If you’re into horror, thriller and the supernatural Shudder is the site for you. It’s exceptionally well-curated, with excellent art-house movies right beside slashers. Paramount+ has a seemingly endless supply of cop and military shows, plus CIA, FBI, firemen, navy, and — count ‘em! — 7 different NCIS spinoffs! Not my thing, but they do land some good movies like Smile 2, playing right now. Crave gives you access to everything HBO makes, as well as Canadian movies you might otherwise miss like the NFB doc Wilfred Buck. Criterion has the rights to some of the best movies of all time, from early Kurosawa to recent releases. MUBI streams new movies likely heading for the Oscars this year, including Maria, Girl with the Needle and The Substance.

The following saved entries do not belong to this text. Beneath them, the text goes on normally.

(** Either the record is the last of the queue, or there was no room and the
    records that follow are announced as coming after a gap. *)
Lemma cdp_reserve_spec g q type flags sector len payload now :
  ring_inv g q -> ring_young g -> rec_args type flags sector len payload now ->
  match cdp_reserve g type flags sector len payload now with
  | (None, g') => g' = overflow g /\
      (rg_size g / CDP_MAX_REC_DIV < rec_need payload \/
       rg_size g - (rg_head g - rg_tail g) < rec_need payload + rec_pad g (rec_need payload))
  | (Some off, g') => exists data, blen data = rec_need payload - REC_SIZE /\
      ring_inv g' (q ++ [mk_slot off (new_rec g type flags sector len payload now) data]) /\
      off = rg_head g + rec_pad g (rec_need payload) /\ rg_head g' = off + rec_need payload /\
      rg_size g' = rg_size g /\ rg_tail g' = rg_tail g /\
      rg_overflows g' = rg_overflows g /\ rg_overflowed g' = rg_overflowed g /\ rg_gap_pending g' = false /\
      rg_seq_next g' = rg_seq_next g + 1
  end.
Proof.
  intros I Y A. unfold cdp_reserve. change CDP_MAX_REC_DIV with 4.
  destruct (Z.ltb_spec (rg_size g / 4) (rec_need payload)) as [|Hdiv]; [by auto|].
  destruct (Z.ltb_spec (ring_free g) (rec_need payload + rec_pad g (rec_need payload))) as [Hno|Hfree].
  { split; [done|]. right. by rewrite <-(ring_free_spec _ _ I). }
  pose proof (ri_size _ _ I) as [Hs Hs8]. pose proof (layout_le _ _ _ _ _ (ri_layout _ _ I)) as Hle.
  pose proof (ri_window _ _ I) as [Ht0 Hwin]. pose proof (ri_seq_bound _ _ I) as [Hq Hseq]. pose proof (blen_nonneg q).
  destruct (rec_need_spec payload (proj1 (ra_payload _ _ _ _ _ _ A))) as [Hneed Hneed8].
  pose proof (ra_payload _ _ _ _ _ _ A) as Hpay. change (CDP_MAX_IO_SECTORS * 512) with 4194304 in Hpay.
  pose proof REC_SIZE_56. unfold ring_young in Y.
  assert (rec_need payload <= rg_size g) as Hfit by (pose proof (Z.div_mod (rg_size g) 4); pose proof (Z.mod_pos_bound (rg_size g) 4); lia).
  destruct (rec_pad_spec g (rec_need payload)) as (Hp & Hu & Hoff & Hend); [lia..|].
  pose proof (reserve_mem_layout g q (rec_fields (new_rec g type flags sector len payload now)) (rec_need payload)
    I eq_refl ltac:(lia) Hfit Hfree) as [Hsame Hgap].
  rewrite (ring_free_spec _ _ I) in Hfree.
  assert (Forall2 in_width rec_widths (rec_fields (new_rec g type flags sector len payload now))) as Hrange
    by (apply new_rec_range; [lia|done]).
  set (pad := rec_pad g (rec_need payload)) in *. cbn zeta in *.
  set (r := new_rec g type flags sector len payload now) in *.
  change (put_header _ _ _) with (reserve_mem g pad (rec_fields r)).
  assert (to_u64 (rg_head g + pad) = rg_head g + pad) as -> by (unfold to_u64; rewrite Z.mod_small; lia).
  assert (to_u64 (rg_head g + pad + rec_need payload) = rg_head g + pad + rec_need payload) as ->
    by (unfold to_u64; rewrite Z.mod_small; lia).
  assert (to_u64 (rg_seq_next g + 1) = rg_seq_next g + 1) as -> by (unfold to_u64; rewrite Z.mod_small; lia).
  set (m := reserve_mem g pad (rec_fields r)) in *.
  set (data := img_read m ((rg_head g + pad) mod rg_size g + REC_SIZE) (rec_need payload - REC_SIZE)).
  exists data. assert (blen data = rec_need payload - REC_SIZE) as Hd by (unfold data; rewrite blen_img_read; lia).
  set (s := mk_slot (rg_head g + pad) r data).
  assert (slot_len s = rec_need payload) as Hlen by (unfold slot_len; cbn; lia).
  split; [done|]. split; [|done]. split; cbn [rg_size rg_head rg_tail rg_mem rg_seq_next].
  - done.
  - lia.
  - eapply layout_snoc; [eapply layout_ext; [lia|apply I|exact Hsame]|exact Hgap| |by rewrite Hlen].
    split.
    + by rewrite Hlen.
    + cbn [sl_off sl_rec s]. unfold m, reserve_mem. rewrite <-Hoff. by apply fields_put.
    + cbn [sl_off sl_data s]. unfold data at 2. by rewrite Hd.
  - apply Forall_app. split; [apply I|]. constructor; [|done]. split; try done.
    + apply A.
    + cbn. intros E. pose proof (ra_write _ _ _ _ _ _ A E). lia.
    + rewrite Hlen. split; [|done]. apply rec_pad_aligned; [lia|done|apply I].
  - apply aligned_add; [apply rec_pad_aligned; [lia|done|apply I]|done].
  - by apply seqs_snoc; [apply I|].
  - rewrite blen_app. change (blen [s]) with 1. lia.
Qed.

And finally Netflix, the grande-dame of all streamers, has the most consistent and sheer quantity of good TV and self-produced movies, like Emilia Perez… but it’s getting way too expensive! They even have a new website called netflixinyourneighbourhood.ca which takes you to

THE MADNESS. The Donut Shop, 617 Parkdale Avenue, Hamilton, Ontario, featured in Episode 107 of The Madness. Cr. Courtesy of Netflix © 2024

locations where their movies are shot: in places like Toronto, Ottawa, Hamilton, Brockville, Dundas and Oshawa!

I still think movies should be seen in theatres but if you’re determined to stay at home, those are some of streaming sites you might want to subscribe to.

All We Imagine as Light
Wri/Dir: Payal Kapadia

It’s present-day Mumbai.
Prabha (Kani Kusruti) is a middle-aged hospital nurse. She is skilled at her job, teaching young trainees how to get over their feelings of revulsion. She spends time with a starry-eyed Doctor Manoj, who writes poems to her, but she is still very much married. Her husband moved to Germany to work in a factory, and he may as well not exist. Prabha shares an apartment with Anu (Divya Prabha), a vivacious young nurse at the same hospital. She likes shopping, fashion and romance, and most of all her secret boyfriend Shiaz (Hridhu Haroon). They’re in love (or at least young lust) but frustrated; it’s hard to find a private space to be together. More than that, she’s Hindu and he’s Muslim, and never the twain shall meet – their families will prevent that. Finally, Parvaty (Chhaya Kadam), an older nurse and a close friend of Prabha’s, is facing eviction from her home. Developers want to tear it down to build a high-rise condo. Since she’s a widow and doesn’t have the proper papers to prove the place is hers, they’re sending goons to her door to kick her out.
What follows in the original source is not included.